France | France, Tribunal judiciaire de Rennes, 1re chambre civile, 29 août 2024, 21/04141


Cour d'appel de Rennes
TRIBUNAL JUDICIAIRE DE RENNES
[Adresse 10] - tél : [XXXXXXXX01]

N° RG 21/04141 - N° Portalis DBYC-W-B7F-JJ2W
Première chambre civile

ORDONNANCE DU JUGE DE LA MISE EN ETAT

Rendue le 29 août 2024, date indiquée à l'issue de l'audience d'incident du 13 juin 2024, par David Le Mercier, juge de la mise en état de la première chambre civile, assisté de Karen Richard, greffier, dans l'instance entre :

DEMANDEURS :

Mme [Y] [O] épouse [C]
et M. [R] [C]
[Adresse 3]
[Localité 7]
Représentés par Me Géraldine

Yeu, avocat au barreau de Rennes

DÉFENDEURS :

SARL CABINET [M] [W]
[Adresse 2]
[Localité 4]
Représentée par Me ...

Cour d'appel de Rennes
TRIBUNAL JUDICIAIRE DE RENNES
[Adresse 10] - tél : [XXXXXXXX01]

N° RG 21/04141 - N° Portalis DBYC-W-B7F-JJ2W
Première chambre civile

ORDONNANCE DU JUGE DE LA MISE EN ETAT

Rendue le 29 août 2024, date indiquée à l'issue de l'audience d'incident du 13 juin 2024, par David Le Mercier, juge de la mise en état de la première chambre civile, assisté de Karen Richard, greffier, dans l'instance entre :

DEMANDEURS :

Mme [Y] [O] épouse [C]
et M. [R] [C]
[Adresse 3]
[Localité 7]
Représentés par Me Géraldine Yeu, avocat au barreau de Rennes

DÉFENDEURS :

SARL CABINET [M] [W]
[Adresse 2]
[Localité 4]
Représentée par Me Céline Demay de la SCP Depasse, Daugan, Quesnel, Demay, barreau de Rennes

S.A.R.L. MASSARD ERIC
[Adresse 8]
[Localité 5]
Représentée par Me Yann Chélin, avocat au barreau de Rennes

E.U.R.L. FORVEILLE RICHARD
[Adresse 11]
[Localité 6]
Représentée par Me Elisabeth Ripoche, avocat au barreau de Saint-Malo

S.A.R.L. ISOL OUEST
[Adresse 12]
[Localité 9]
Représentée par Me Elisabeth Ripoche, avocat au barreau de Saint-Malo

Faits et procédure

M. et Mme [C] ont confié des travaux de rénovation de leur maison d'habitation, située à [Localité 13], à la société Cabinet [M][W] (la société [W]) par contrat de maîtrise d'oeuvre complète du 20 avril 2017.

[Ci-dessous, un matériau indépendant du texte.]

(** * Financial-calculator: option pricing engine

    A shallow embedding of [Options/options.h] and [Options/options.cpp]:
    the Black-Scholes evaluator, the Greeks evaluator, the Monte Carlo
    evaluator, the uniform random source and the option payoff primitive.

    Conventions of the embedding.
    - A C++ [double] is idealised as a real number of [R]; the operators
      [+ - * /] are the field operations and [std::exp], [std::log],
      [std::sqrt], [std::cos] are the functions of the same name of the
      real-number library (total: [ln] and [sqrt] are [0] outside their
      domain and [x / 0] is an unspecified real, where IEEE arithmetic
      gives NaN or an infinity).  Rounding is not modelled.
    - [std::size_t] is a natural number of [N].
    - An exception is a constructor of the result type [Outcome].
    - The pseudo-random engine is not determined by the program (it is
      seeded from [std::random_device]); it is modelled by the sequence of
      64-bit words it delivers. *)

From Stdlib Require Import Reals Lra Lia ZArith NArith List String.
Import ListNotations.

Open Scope R_scope.

(** ** The complementary error function

    [std::erfc] is defined by its Maclaurin series,
    [erf x = 2/sqrt(pi) * sum_n (-1)^n x^(2n+1) / (n! (2n+1))] and
    [erfc x = 1 - erf x]. *)

Module ErrorFunction.

Definition erf_n (n : nat) : R :=
  (-1) ^ n / (INR (fact n) * INR (2 * n + 1)).

Lemma erf_n_neq_0 : forall n : nat, erf_n n <> 0.
Proof.
  intro n. unfold erf_n, Rdiv.
  apply Rmult_integral_contrapositive_currified.
  - apply pow_nonzero. lra.
  - apply Rinv_neq_0_compat.
    apply Rmult_integral_contrapositive_currified.
    + apply INR_fact_neq_0.
    + apply not_0_INR. lia.
Qed.

Lemma erf_n_ratio :
  forall n : nat,
    erf_n (S n) / erf_n n = - (INR (2 * n + 1) / (INR (S n) * INR (2 * n + 3))).
Proof.
  intro n. unfold erf_n.
  replace (2 * S n + 1)%nat with (2 * n + 3)%nat by lia.
  rewrite fact_simpl, mult_INR.
  change ((-1) ^ S n) with (-1 * (-1) ^ n).
  assert (Hp : (-1) ^ n <> 0) by (apply pow_nonzero; lra).
  assert (Hf : INR (fact n) <> 0) by apply INR_fact_neq_0.
  assert (H1 : INR (2 * n + 1) <> 0) by (apply not_0_INR; lia).
  assert (H3 : INR (2 * n + 3) <> 0) by (apply not_0_INR; lia).
  assert (Hs : INR (S n) <> 0) by (apply not_0_INR; lia).
  field. repeat split; assumption.
Qed.

Lemma erf_n_ratio_bound :
  forall n : nat, Rabs (erf_n (S n) / erf_n n) <= / INR (S n).
Proof.
  intro n. rewrite erf_n_ratio, Rabs_Ropp.
  assert (Hs : 0 < INR (S n)) by (apply lt_0_INR; lia).
  assert (H1 : 0 < INR (2 * n + 1)) by (apply lt_0_INR; lia).
  assert (H3 : INR (2 * n + 3) = INR (2 * n + 1) + 2).
  { replace (2 * n + 3)%nat with ((2 * n + 1) + 2)%nat by lia.
    rewrite plus_INR. simpl. lra. }
  rewrite Rabs_pos_eq.
  - replace (INR (2 * n + 1) / (INR (S n) * INR (2 * n + 3)))
      with (/ INR (S n) * (INR (2 * n + 1) / INR (2 * n + 3)))
      by (field; lra).
    rewrite <- (Rmult_1_r (/ INR (S n))) at 2.
    apply Rmult_le_compat_l.
    + left. apply Rinv_0_lt_compat. exact Hs.
    + apply Rmult_le_reg_r with (INR (2 * n + 3)); [ lra | ].
      unfold Rdiv. rewrite Rmult_assoc, Rinv_l; lra.
  - apply Rmult_le_pos; [ lra | ].
    left. apply Rinv_0_lt_compat. apply Rmult_lt_0_compat; lra.
Qed.

Lemma Alembert_erf : Un_cv (fun n : nat => Rabs (erf_n (S n) / erf_n n)) 0.
Proof.
  intros eps Heps.
  destruct (archimed_cor1 eps Heps) as [N [HN HNpos]].
  exists N. intros n Hn.
  unfold Rdist. rewrite Rminus_0_r, Rabs_Rabsolu.
  apply Rle_lt_trans with (/ INR (S n)); [ apply erf_n_ratio_bound | ].
  apply Rlt_trans with (/ INR N); [ | exact HN ].
  apply Rinv_lt_contravar.
  - apply Rmult_lt_0_compat; apply lt_0_INR; lia.
  - apply lt_INR. lia.
Qed.

Definition erf_in (y l : R) : Prop :=
  infinite_sum (fun i : nat => erf_n i * y ^ i) l.

Lemma exist_erf : forall y : R, { l : R | erf_in y l }.
Proof.
  intro y. exact (Alembert_C3 erf_n y erf_n_neq_0 Alembert_erf).
Defined.

Definition erf (x : R) : R :=
  2 / sqrt PI * (x * proj1_sig (exist_erf (x * x))).

Definition erfc (x : R) : R := 1 - erf x.

Lemma erf_opp : forall x : R, erf (- x) = - erf x.
Proof.
  intro x. unfold erf.
  replace (- x * - x) with (x * x) by ring.
  ring.
Qed.

Lemma erf_0 : erf 0 = 0.
Proof. unfold erf. ring. Qed.

Lemma erfc_0 : erfc 0 = 1.
Proof. unfold erfc. rewrite erf_0. ring. Qed.

Lemma erfc_opp : forall x : R, erfc (- x) = 2 - erfc x.
Proof.
  intro x. unfold erfc. rewrite erf_opp. ring.
Qed.

End ErrorFunction.

(** ** Data model ([options.h]) *)

Definition MATH_PI : R := 3.14159265358979323846.

(** A scoped enumeration can hold any value of its underlying type; the
    last constructor of each enumeration stands for the values that are
    not enumerators, which is what the [default:] branches catch. *)
Inductive Greeks : Type :=
  | Delta | Gamma | Theta | Vega | Rho | Greeks_out_of_range.

Inductive OptionType : Type :=
  | Call | Put | OptionType_out_of_range.

Definition OptionType_eqb (x y : OptionType) : bool :=
  match x, y with
  | Call, Call | Put, Put
  | OptionType_out_of_range, OptionType_out_of_range => true
  | _, _ => false
  end.

Definition Price := R.
Definition Time := R.
Definition InterestRate := R.
Definition StrategyPayoff := R.
Definition DividendYield := R.
Definition Volatility := R.

Module BlackScholesParams.
Record t : Type := make {
  interest_rate : InterestRate;
  underlying_price : Price;
  strike_price : Price;
  time : Time;
  volatility : Volatility;
  option_type : OptionType;
  paid_price : Price
}.
End BlackScholesParams.

Module GreeksParams.
Record t : Type := make {
  interest_rate : InterestRate;
  underlying_price : Price;
  strike_price : Price;
  time : Time;
  volatility : Volatility;
  option_type : OptionType;
  paid_price : Price;
  dividend_yield : DividendYield
}.
End GreeksParams.

Module MonteCarloParams.
Record t : Type := make {
  number_of_simulations : N;
  interest_rate : InterestRate;
  underlying_price : Price;
  strike_price : Price;
  time : Time;
  volatility : Volatility;
  option_type : OptionType;
  paid_price : Price
}.
End MonteCarloParams.

(** What a call does: it returns a value or throws. *)
Inductive Outcome (A : Type) : Type :=
  | Returns (value : A)
  | runtime_error (what : string)
  | invalid_argument (what : string).

Arguments Returns {A} value.
Arguments runtime_error {A} what.
Arguments invalid_argument {A} what.

(** The validation errors are the [std::runtime_error]s. *)
Definition is_validation_error {A : Type} (o : Outcome A) : bool :=
  match o with
  | runtime_error _ => true
  | _ => false
  end.

(** The outcome with its value, if any, passed through [f]. *)
Definition Outcome_map {A B : Type} (f : A -> B) (o : Outcome A) : Outcome B :=
  match o with
  | Returns v => Returns (f v)
  | runtime_error what => runtime_error what
  | invalid_argument what => invalid_argument what
  end.

(** ** Standard normal utilities *)

Definition normalCdf (x : R) : R :=
  0.5 * ErrorFunction.erfc (- x / sqrt 2.0).

Definition normalPdf (x : R) : R :=
  (1.0 / sqrt (2.0 * MATH_PI)) * exp (- 0.5 * x * x).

Ont notamment participé à l'opération de construction :
- au titre du lot démolition-gros oeuvre, la société Forveille,
- au titre du lot menuiseries intérieures, la société Menuiseries Hubert création, qui a fait l’objet d’un redressement judiciaire le 17 juillet 2019, puis une liquidation judiciaire le 19 mai 2021,
- au titre du lot chape /carrelages et faïence, la société Massard Eric (la société Massard), lequel a sous-traité la pose de la chape fluide à la société Bernard Housson,
- au titre du lot isolation projeté au soln la société Isol Ouest.

Il n’est évoqué, dans les conclusions des parties, aucune assurance dommages-ouvrage, ni même d’assurance décennale pour aucun des constructeurs.

La réception des travaux a eu lieu entre les 17 et 24 juillet 2019 avec des réserves.

M. et Mme [C] ont fait constater par un expert amiable des désordres du carrelage du rez-de-chaussée (fissurations, déformations) et un affaissement du plancher de l’étage (rapport Mercier du 9 juillet 2020).

Par actes des 11 et 16 juillet 2020, ils ont assigné en référé-expertise les sociétés [W], Forveille, Massard, Isol Ouest et GOPMJ, ès qualités de mandataire au redressement judiciaire de la société Hubert.

Par ordonnance du 23 octobre 2020, le président du tribunal judiciaire de Rennes a désigné l’expert judiciaire [H] [K], lequel a déposé son rapport le 19 septembre 2023, après que les opérations d’expertise ont été rendues communes à d’autres parties, notamment la société Bernard Housson.

Par actes des 22, 24 et 25 juin 2021, M. et Mme [C] ont assigné en indemnisation devant le tribunal judiciaire de Rennes les sociétés Forveille, Massard, Isolouest et Me [D] [G] en qualité de mandataire judiciaire de la société Menuiserie Hubert, en demandant au tribunal de surseoir à statuer sur le quantum des travaux réparatoires dans l’attente du dépôt du rapport d’expertise judiciaire.

Par conclusions du 31 mars 2023, M. et Mme [C] ont saisi le juge de la mise en état pour qu’il constate leur désistement d'action à l'égard de Me [G] ès qualités, ordonne un sursis à statuer et condamne in solidum les sociétés Massard et [W] au paiement d'une provision à valoir sur l'indemnisation de leur préjudice de jouissance pour un montant de 13 200 euros et d'une provision ad litem d'un montant de 25 817, 76 euros.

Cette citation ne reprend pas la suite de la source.